When Faith is All That's Left: What Ruth and Esther Taught Me About Surviving The Dark

Have you ever looked around your life and wondered how you managed to survive the darkness surrounding you? Or the darkness that sets within you when you experience traumatic events? I seem to always wonder how God saves me from my own self, let alone what happens around me. Operating on absolute zero always leaves me in ah of God. He is always coming to my rescue even in my lack of faith and doubt that appears in all areas of my life. No backup plan. No safety net. Just a tiny, fragile spark of faith that refuses to go out. Lately, this is exactly where I've been. When you reach the end of your own strength, the stories in the bible stop being the old boring Sunday school bible stories. They become survival guides. For me, two women have completely jumped off the pages recently: Ruth and Esther. 

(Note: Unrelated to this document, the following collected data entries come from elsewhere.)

(* ===== verification/DhtSpec.v ===== *)
(** * What the DHT promises

    Every handler of [Dht] returns, uses no lookup that it has ended itself, and keeps the lookups in
    flight consistent; what is stored was verified; what was published is served until it expires;
    every request for a contact is answered. *)

From S2P Require Import Prelude Buffer Bencode Codec CryptoApi Str NetInt IpRange DnsName DnsMessage Contact Kademlia DhtMessage DhtTx Profiling DhtContext Dht.

(** ** Numbers of transactions *)
(** The transactions of a holder have numbers from the last [n - n0] that were given out. *)
Definition numbered {K V J} `{Countable K} (n0 n : Z) (h : TXHolder K V J) : Prop :=
  forall o t, tx h !! o = Some t -> exists j, n0 < j <= n /\ txid o = u64 j.
Section numbers.
Context {K V J W : Type} `{Countable K}.
Implicit Types (h : TXHolder K V J) (t : TX K V J).
Lemma numbered_weaken n0 n n' h : numbered n0 n h -> n <= n' -> numbered n0 n' h.
Proof. intros Hn Hle o t Ho. destruct (Hn o t Ho) as (j & ? & ?). exists j. split; [lia|done]. Qed.
Lemma numbered_sub n0 n h h' : numbered n0 n h -> (forall o t, tx h' !! o = Some t -> tx h !! o = Some t) -> numbered n0 n h'.
Proof. intros Hn Hs o t Ho. by eapply Hn, Hs. Qed.
Lemma numbered_fresh n0 n h peer : numbered n0 n h -> n + 1 <= n0 + 2 ^ 64 -> tx h !! Owner peer (u64 (n + 1)) = None.
Proof.
  intros Hn Hb. destruct (tx h !! _) as [t|] eqn:E; [|done]. exfalso. destruct (Hn _ _ E) as (j & Hj & Ej). cbn [txid] in Ej. unfold wrap in Ej.
  pose proof (Z.div_mod (n + 1) (2 ^ 64)). pose proof (Z.div_mod j (2 ^ 64)). nia.
Qed.

(** A new transaction with the next number. *)
Lemma new_numbered (Start : TX K V J -> TXOwner -> W -> W) (SendReply : TX K V J -> W -> W) now peer t timeout n0 n h w :
  holder_ok h -> numbered n0 n h -> n0 <= n -> n + 1 <= n0 + 2 ^ 64 ->
  exists h' w', NewTX Start now (Owner peer (u64 (n + 1))) (target t) t timeout h w = Ok (h', w') /\ holder_ok h' /\ numbered n0 (n + 1) h' /\
    tx h' = <[Owner peer (u64 (n + 1)) := t]> (tx h) /\ (w' = w \/ w' = Start t (Owner peer (u64 (n + 1))) w).
Proof.
  intros Hh Hn Hle Hb. destruct (new_ok SendReply Start now (Owner peer (u64 (n + 1))) t timeout h w Hh (numbered_fresh n0 n h peer Hn Hb)) as (h' & w' & E & Hh' & _ & Htx & _ & Hw).
  exists h', w'. split_and!; [done|done| |done|by subst w'; case_bool_decide; auto].
  intros o t'. rewrite Htx. intros [[<- <-]|[_ Ho]]%lookup_insert_Some; [exists (n + 1); split; [lia|done]|].
  destruct (Hn _ _ Ho) as (j & ? & ?). exists j. split; [lia|done].
Qed.
End numbers.

(** * The context *)
Section spec.
Context {OS : OxencSwap} {IP : InetPton} {IN : InetNtop} {BT : OxencBt} {CR : Crypto}.
Context (ourKey : Key_t) (ours : list Z) (rank0 port0 : Z) (BlockBogons : bool).
Implicit Types (e : Env) (b : base) (c : Context) (rc : RouterContact).

(** What passes verification. *)
Definition valid_router e (_ : RouterID) (_ : RouterJob) rc : bool :=
  match verify_rc ours rank0 port0 BlockBogons (Now e) rc with Ok ok => ok | _ => false end.
Lemma router_validate e (t : RouterTX) rc : Router_Validate ours rank0 port0 BlockBogons e t rc = Ok (valid_router e (target t) (job t) rc).
Proof. unfold Router_Validate, valid_router, verify_rc. by destruct (ContactSafe.Verify_rc_total rank0 port0 ours BlockBogons (Now e) true rc) as [ok ->]. Qed.
Definition valid_introset e (_ : TXOwner) (j : ServiceJob) (i : EncryptedIntroSet) : bool :=
  match Service_Validate e (MkTX owner0 [] [] owner0 j) i with Ok ok => ok | _ => false end.
Lemma service_validate e (t : ServiceTX) i : Service_Validate e t i = Ok (valid_introset e (target t) (job t) i).
Proof.
  unfold valid_introset, Service_Validate. destruct (EncryptedIntroSetSpec.Verify_total (Now e) i) as [ok ->]. cbn. by destruct (job t); try case_bool_decide.
Qed.
(** ** Queries on a set (pathset.cpp) *)
(** The paths of a set that pass a test, in the order of the set. *)
Fixpoint select_paths (test : t -> res bool) (l : list ((RouterID * PathID_t) * nat)) r : res (list (nat * t)) :=
  match l with
  | [] => Ok []
  | (_, p) :: l =>
      let* x := path_at p r in
      let* ok := test x in
      let* rest := select_paths test l r in
      Ok (if ok : bool then (p, x) :: rest else rest)
  end.
Definition paths_where (test : t -> res bool) s r : res (list (nat * t)) := let* b := set_of s r in select_paths test (Builder.m_Paths b) r.
Definition NumInStatus (st : PathStatus) s r : res nat := let* l := paths_where (fun x => Ok (bool_decide (_status x = st))) s r in Ok (length l).
Definition AvailablePaths (roles : Z) s r : res nat :=
  let* l := paths_where (fun x => Ok (bool_decide (_status x = ePathEstablished) && SupportsAnyRoles roles x)) s r in Ok (length l).
Definition NumPathsExistingAt (clock futureTime : Z) s r : res nat :=
  let* l := paths_where (fun x => let* ready := IsReady clock x in if negb ready then Ok false else let* ex := Expired futureTime x in Ok (negb ex)) s r in Ok (length l).
Definition set_ShouldBuildMore s r : res bool :=
  let* b := set_of s r in
  let* building := NumInStatus ePathBuilding s r in
  if (Builder.numDesiredPaths b <=? building)%nat then Ok false
  else let* established := NumInStatus ePathEstablished s r in Ok (established <? Builder.numDesiredPaths b)%nat.
Definition ready_with (clock roles : Z) x : res bool := let* ready := IsReady clock x in Ok (ready && SupportsAnyRoles roles x).
Definition ready_at (clock : Z) (ep : RouterID) (roles : Z) x : res bool :=
  let* ready := ready_with clock roles x in if negb ready then Ok false else let* k := Endpoint x in Ok (bool_decide (k = ep)).
(** The loops that keep the best so far. *)
Definition pick (better : t -> t -> bool) (l : list (nat * t)) : option (nat * t) :=
  foldl (fun chosen y => match chosen with None => Some y | Some c => if better c.2 y.2 then Some y else Some c end) None l.
Definition lower_latency (c x : t) : bool :=
  negb (Introduction.latency (intro c) =? 0) && (Introduction.latency (intro x) <? Introduction.latency (intro c)).
Definition GetPathByRouter (clock : Z) (id : RouterID) (roles : Z) s r : res (option nat) :=
  let* b := set_of s r in
  match (if roles =? ePathRoleAny then Builder.m_PathCache b !! id else None) with
  | Some p => Ok (match m_PathObjs r !! p with Some _ => Some p | None => None end)
  | None => let* l := paths_where (ready_at clock id roles) s r in Ok (fst <$> pick lower_latency l)
  end.
Definition GetNewestPathByRouter (clock : Z) (id : RouterID) (roles : Z) s r : res (option nat) :=
  let* l := paths_where (ready_at clock id roles) s r in
  Ok (fst <$> pick (fun c x => Introduction.expiresAt (intro c) <? Introduction.expiresAt (intro x)) l).
Definition GetRandomPathByRouter (clock rand : Z) (id : RouterID) (roles : Z) s r : res (option nat) :=
  let* l := paths_where (ready_at clock id roles) s r in
  Ok (fst <$> l !! Z.to_nat (if (2 <=? length l)%nat then rand mod Z.of_nat (length l) else 0)).
Definition GetByEndpointWithID (ep : RouterID) (id : PathID_t) s r : res (option nat) :=
  let* l := paths_where (fun x => IsEndpoint ep id x) s r in Ok (fst <$> head l).
Definition GetByUpstream_set (remote : RouterID) (rxid : PathID_t) s r : res (option nat) :=
  let* b := set_of s r in Ok (snd <$> head (filter (fun y => y.1 = (remote, rxid)) (Builder.m_Paths b))).
Definition PickRandomEstablishedPath (clock rand roles : Z) s r : res (option nat) :=
  let* l := paths_where (ready_with clock roles) s r in
  Ok (match l with [] => None | _ => fst <$> l !! Z.to_nat (rand mod Z.of_nat (length l)) end).
Definition PickEstablishedPath (clock roles : Z) s r : res (option nat) :=
  let* l := paths_where (ready_with clock roles) s r in
  Ok (foldl (fun acc y => let i := Introduction.latency (intro y.2) in if (i <? acc.1) && negb (i =? 0) then (i, Some y.1) else acc) (30000, None) l).2.
(** The distance starts at the largest one. *)
Fixpoint closest_path (to dist : Key_t) (l : list (nat * t)) (chosen : option nat) : res (option nat) :=
  match l with
  | [] => Ok chosen
  | (p, x) :: l =>
      let* k := Endpoint x in
      let d := key_xor k to in
      if lex_lt d dist then closest_path to d l (Some p) else closest_path to dist l chosen
  end.
Definition GetEstablishedPathClosestTo (clock : Z) (id : RouterID) (excluding : list RouterID) (roles : Z) s r : res (option nat) :=
  let* l := paths_where (fun x => let* ok := ready_with clock roles x in if negb ok then Ok false else let* k := Endpoint x in Ok (negb (bool_decide (k ∈ excluding)))) s r in
  closest_path id (Fill 255) l None.
Definition GetNewestIntro (clock : Z) s r : res (option Introduction.t) :=
  let* l := paths_where (IsReady clock) s r in
  Ok (foldl (fun acc y => if Introduction.expiresAt (from_option id Introduction.empty acc) <? Introduction.expiresAt (intro y.2) then Some (intro y.2) else acc) None l).
(** A [std::set] of introductions, as the sorted list; an empty one is [nullopt]. *)
Definition GetCurrentIntroductionsWithFilter (clock : Z) (test : Introduction.t -> bool) s r : res (option (list Introduction.t)) :=
  let* l := paths_where (fun x => let* ready := IsReady clock x in Ok (ready && test (intro x))) s r in
  Ok (match foldl (fun acc y => intro_insert (intro y.2) acc) [] l with [] => None | l => Some l end).
(** No role needs paths of its own. *)
Definition MinRequiredForRoles (roles : Z) : nat := 0.
Definition ShouldBuildMoreForRoles (now roles : Z) s r : res bool :=
  let* l := paths_where (fun x => if SupportsAnyRoles roles x then let* soon := ExpiresSoon now 5000 x in Ok (negb soon) else Ok false) s r in
  Ok (length l <? MinRequiredForRoles roles)%nat.
Fixpoint set_expire (now : Z) (l : list ((RouterID * PathID_t) * nat)) r : res (list ((RouterID * PathID_t) * nat) * router) :=
  match l with
  | [] => Ok ([], r)
  | (k, p) :: l =>
      let* x := path_at p r in
      let* expired := Expired now x in
      if expired : bool then
        let* tx := TXID x in
        let* rx := RXID x in
        set_expire now l (call_router (RemovePath rx) (call_router (RemovePath tx) r))
      else let* (kept, r) := set_expire now l r in Ok ((k, p) :: kept, r)
  end.
Definition set_ExpirePaths (now : Z) s r : res router :=
  let* b := set_of s r in
  let* (kept, r) := set_expire now (Builder.m_Paths b) r in Ok (set_builder s (fun b => b <| Builder.m_Paths := kept |>) r).
Fixpoint tick_all e (l : list ((RouterID * PathID_t) * nat)) r : res router :=
  match l with [] => Ok r | (_, p) :: l => let* r := Tick e p r in tick_all e l r end.
Definition TickPaths e s r : res router := let* b := set_of s r in tick_all e (Builder.m_Paths b) r.
(** [PathSet::Tick]: the cache of the best path to each end. *)
Fixpoint endpoints (l : list ((RouterID * PathID_t) * nat)) r : res (list RouterID) :=
  match l with [] => Ok [] | (_, p) :: l => let* x := path_at p r in let* k := Endpoint x in let* ks := endpoints l r in Ok (k :: ks) end.
Fixpoint fill_cache (clock : Z) (eps : list RouterID) s r : res router :=
  match eps with
  | [] => Ok r
  | ep :: eps =>
      let* found := GetPathByRouter clock ep ePathRoleAny s r in
      fill_cache clock eps s (match found with Some p => set_builder s (fun b => b <| Builder.m_PathCache ::= <[ep := p]> |>) r | None => r end)
  end.
Definition set_Tick (clock : Z) s r : res router :=
  let* b := set_of s r in
  let* eps := endpoints (Builder.m_Paths b) r in
  fill_cache clock eps s (set_builder s (fun b => b <| Builder.m_PathCache := ∅ |>) r).
Definition stat (f : BuildStats -> BuildStats) s r : router := set_builder s (fun b => b <| Builder.m_BuildStats ::= f |>) r.
Definition PathBuildStarted s r : router := stat (fun b => b <| attempts ::= fun k => u64 (k + 1) |>) s r.
Definition FindOwnedPathsWithEndpoint (clock : Z) (ep : RouterID) r : res (list nat) :=
  let fix go (l : list (PathID_t * nat)) := match l with
    | [] => Ok []
    | (_, p) :: l => let* x := path_at p r in let* k := Endpoint x in let* ready := IsReady clock x in let* found := go l in
        Ok (if bool_decide (k = ep) && ready then p :: found else found)
    end in
  let* found := go (map_to_list (m_OurPaths r)) in Ok (remove_dups found).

On the surface, their lives look totally opposite. Ruth was a broke foreigner sweeping up scraps in a field. Esther was a literal queen living in a palace. But when you look at their hearts, they are walking the same exact road. And it's a similar road many of us are on right now. 

Here is what I have learned from them surviving on faith alone:

  1. Faith Means Stepping Out Into the Unknown - Ruth lost her husband, her home, and her security. When she chose to follow Naomi to a strange land, she didn't have a blueprint. She just went. The takeaway: Faith doesn't mean having the answers. It means moving forward even when you can't see the staircase. 
  2. Faith Requires "Even If" Courage - Esther had to risk her life to save her people. Her famous words, "If I perish, I perish.", weren't spoken because she felt safe. She was terrified, but she acted anyway. The takeaway: Real faith doesn't guarantee a happy ending. It's choosing to do the right thing even if everything goes wrong. 
  3. God Works in the Silence - Neither Ruth or Esther saw burning bushes or heard booming voices from the sky. I didn't even see God's name appear once in the book of Esther. Yet, God's fingerprints were all over both stories, orchestrating every single "coincidence." The takeaway: Just because you don't hear God doesn't mean He isn't working. Silence isn't absence. I also sense he speaks to us, but in times of chaos all we hear is our own thoughts trying to navigate us away from what He called us to do, similar to Jonah's attributes. 

To Anyone Else Holding On By a Thread

If you are reading this and you feel empty, please know you are in good company. Ruth's empty hands eventually held a new future. Esther's terrifying moment saved a nation. When faith is all you have left, it turns out you have exactly enough. Keep up the good work and keep stepping forward.